Differential functions of IL-4 receptor types I and II for dendritic cell maturation and IL-12 production and their dependency on GM-CSF

Little is known about the distinct roles of the two types of IL-4R on DC. Here we report that IL-4 and IL-13 are able to promote DC maturation, as evaluated by up-regulation of MHC class II and costimulatory molecules, when the concentration of GM-CSF is relatively lower than the dose of IL-4 or IL-13. In addition, under these conditions both cytokines enable DC to respond to maturation stimuli such as bacterial products or proinflammatory cytokines. Both IL-4 and IL-13 act synergistically with weak maturation stimuli such as TNF-alpha or CD40. The IL-4R signaling for DC maturation requires the IL-4R a-chain and STAT6, but not Janus kinase 3, indicating that IL-4R type II signaling is preferentially responsible for these effects. In contrast, the production of IL-12 p70, but not IL-10 and TNF, induced by microbial products was enhanced only by IL-4, not by IL-13 or Y119D, a selective type II IL-4R agonist, in vitro and in vivo.

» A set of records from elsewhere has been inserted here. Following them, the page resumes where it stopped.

(** The relations used below: a log grows by entries that satisfy [p]; a
    component of the world keeps its value. *)
Definition grows {E} (log : world -> list E) (p : E -> Prop)
  (w w' : world) : Prop :=
  exists t, log w' = log w ++ t /\ Forall p t.

Definition keeps {X} (f : world -> X) (w w' : world) : Prop := f w' = f w.

End WorldRelations.

(** Case analysis on the calls an equation between runs mentions. *)
Ltac run_call E :=
  repeat match type of E with
         | context [let '(_, _) := ?x in _] => destruct x
         end;
  inversion E; subst; clear E.

Ltac run_calls :=
  repeat match goal with
         | E : context [noise_sample ?x] |- _ =>
             destruct (noise_sample x); simpl in E
         | E : context [action_space_sample ?x] |- _ =>
             destruct (action_space_sample x); simpl in E
         | E : context [np_iadd ?x ?y] |- _ =>
             destruct (np_iadd x y); simpl in E
         | E : (_, _) = (_, _) |- _ => inversion E; subst; clear E
         end.

End Vocab.

(** * More of the two files: vocabulary and [save_model] *)

Module More.
Import Models Ges Vocab.

(** The parameter count of each network class, in closed form. *)
Definition param_count (a : arch) (sd ad : Z) : Z :=
  match a with
  | ActorERL => 128 * sd + 129 * ad + 17152
  | CriticERL => 128 * (sd + ad) + 66817
  | CriticTD3ERL => 2 * (128 * (sd + ad) + 66817)
  | Critic layer_norm =>
      400 * (sd + ad) + 121001 + (if layer_norm then 1400 else 0)
  | Actor layer_norm =>
      400 * sd + 301 * ad + 120700 + (if layer_norm then 1400 else 0)
  | CriticTD3 layer_norm =>
      2 * (400 * (sd + ad) + 121001 + (if layer_norm then 1400 else 0))
  end%Z.

(** The [env.step] calls of a log, in order: action and [done] flag. *)
Fixpoint steps_of (t : list env_event) : list (action * bool) :=
  match t with
  | [] => []
  | EnvStep a d :: t' => (a, d) :: steps_of t'
  | _ :: t' => steps_of t'
  end.

(** What a replay-memory entry says of the step it records. *)
Definition step_of (tr : transition) : action * bool :=
  let '(_, _, a, _, d) := tr in (a, d).
(** Events that change the network or the disk: all but the two
    diagnostics. *)
Definition is_effect (ev : event) : bool :=
  match ev with
  | WarnNoBuild _ | DiagUrlNotFound _ => false
  | _ => true
  end.

Definition is_unpack (ev : event) : bool :=
  match ev with
  | UnpackArchive _ _ _ | ZstExtractAll _ _ => true
  | _ => false
  end.

(** Events of the finalization: a file removed or moved. *)
Definition is_finalize (ev : event) : bool :=
  match ev with
  | Remove _ | Move _ _ => true
  | _ => false
  end.

Definition is_append (ev : event) : bool :=
  match ev with AppendFile _ _ => true | _ => false end.

Section FeedstockVocabulary.
Variable urlparse_path : string -> string.

(** The directory an artifact is unpacked into (lines 231-232). *)
Definition extract_dir_of (pkg_spec : PackageRecord) (workdir : string) : string :=
  Path.join workdir
    (Str.replace (Str.replace (url_basename urlparse_path (url pkg_spec))
                              ".tar.bz2" "")
                 ".conda" "").
End FeedstockVocabulary.

Section PipelineVocabulary.
Variable urlparse_path : string -> string.

(** The paths of [create_feedstock]: the recipe inside the unpacked
    artifact, its copy, and the document that is rewritten. *)
Definition old_recipe_of (pkg_spec : PackageRecord) (workdir : string) : string :=
  Path.join (Path.join (extract_dir_of urlparse_path pkg_spec workdir) "info") "recipe".

Definition new_recipe_of (pkg_spec : PackageRecord) (recipes_dir : string) : string :=
  Path.join recipes_dir (nv pkg_spec).

Definition template_of (pkg_spec : PackageRecord) (fs : Unpacked)
           (recipes_dir : string) : string :=
  if exists_parent fs
  then Path.join (new_recipe_of pkg_spec recipes_dir) "meta.yaml"
  else Path.join (new_recipe_of pkg_spec recipes_dir) "meta.yaml.template".
Ltac open_clamps :=
  unfold circle_hits, sqdist, closest_x, closest_y, clamp,
    top_rect, bottom_rect in *;
  cbn [x0 x1 y0 y1] in *;
  repeat match goal with
         | H : context [?a <? ?b] |- _ =>
             let E := fresh "E" in
             destruct (a <? b) eqn:E;
             [apply Qltb_iff in E | apply Qltb_false_iff in E]
         | |- context [?a <? ?b] =>
             let E := fresh "E" in
             destruct (a <? b) eqn:E;
             [apply Qltb_iff in E | apply Qltb_false_iff in E]
         end;
  unfold CFG.PIPE_W, CFG.GROUND_Y in *.

Lemma inside_gap_no_hit :
  Pipe.gapTop p + br <= by_ -> by_ <= Pipe.gapBot p - br ->
  pipe_collision bx by_ br p = false.
Proof.
  intros H1 H2. destruct (pipe_collision bx by_ br p) eqn:E; [|reflexivity].
  apply (pipe_collision_iff bx by_ br p Htop Hbot) in E.
  exfalso. destruct E as [E|E]; open_clamps; nra.
Qed.

Lemma beside_pipe_no_hit :
  bx + br <= Pipe.x p \/ Pipe.x p + CFG.PIPE_W + br <= bx ->
  pipe_collision bx by_ br p = false.
Proof.
  intros H. destruct (pipe_collision bx by_ br p) eqn:E; [|reflexivity].
  apply (pipe_collision_iff bx by_ br p Htop Hbot) in E.
  exfalso. destruct H as [H|H]; destruct E as [E|E]; open_clamps;
    pose proof (square_nonneg (by_ - 0));
    pose proof (square_nonneg (by_ - Pipe.gapTop p));
    pose proof (square_nonneg (by_ - Pipe.gapBot p));
    pose proof (square_nonneg (by_ - 520));
    pose proof (square_nonneg (by_ - by_));
    nra.
Qed.

Lemma over_pipe_hit_iff :
  Pipe.x p <= bx -> bx <= Pipe.x p + CFG.PIPE_W ->
  0 <= by_ -> by_ <= CFG.GROUND_Y ->
  pipe_collision bx by_ br p = true <->
  by_ - br < Pipe.gapTop p \/ Pipe.gapBot p < by_ + br.
Proof.
  intros Hx1 Hx2 Hy1 Hy2.
  rewrite (pipe_collision_iff bx by_ br p Htop Hbot).
  split.
  - intros [E|E]; open_clamps;
      try (left; lra); try (right; lra);
      [left | right]; nra.
  - intros [H|H]; [left | right]; open_clamps; nra.
Qed.

End Geometry.

(** X21. The pipe test, for a pipe whose gap lies between the ceiling and
    the ground and a positive radius.  A circle that fits vertically inside
    the gap hits nothing, wherever it is horizontally.  A circle that is
    horizontally clear of the pipe by its radius hits nothing, whatever its
    height.  And when the centre is over the pipe (and between the ceiling
    and the ground) the pipe is hit exactly when the circle reaches
    strictly above [gapTop] or strictly below [gapBot]. *)
Theorem X21_pipe_hit_geometry (bx by_ br : Q) (p : Pipe.t) :
  0 <= Pipe.gapTop p -> Pipe.gapBot p <= CFG.GROUND_Y -> 0 < br ->
  (Pipe.gapTop p + br <= by_ -> by_ <= Pipe.gapBot p - br ->
   pipe_collision bx by_ br p = false) /\
  (bx + br <= Pipe.x p \/ Pipe.x p + CFG.PIPE_W + br <= bx ->
   pipe_collision bx by_ br p = false) /\
  (Pipe.x p <= bx -> bx <= Pipe.x p + CFG.PIPE_W ->
   0 <= by_ -> by_ <= CFG.GROUND_Y ->
   pipe_collision bx by_ br p = true <->
   by_ - br < Pipe.gapTop p \/ Pipe.gapBot p < by_ + br).
Proof.
  intros Ht Hb Hr. split; [|split].
  - apply inside_gap_no_hit; assumption.
  - apply beside_pipe_no_hit; assumption.
  - apply over_pipe_hit_iff; assumption.
Qed.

This enhancement was dependent on the presence of Janus kinase 3, indicating that this function is exclusively mediated by the type I IL-4R. In short, we discerned the individual roles of the two IL-4R types on DC function, showing that IL-4R type I promotes IL-12 secretion independently of GM-CSF concentration, while IL-4R type II promotes the up-regulation of MHC class II and costimulatory surface markers in a GM-CSF concentration-dependent manner.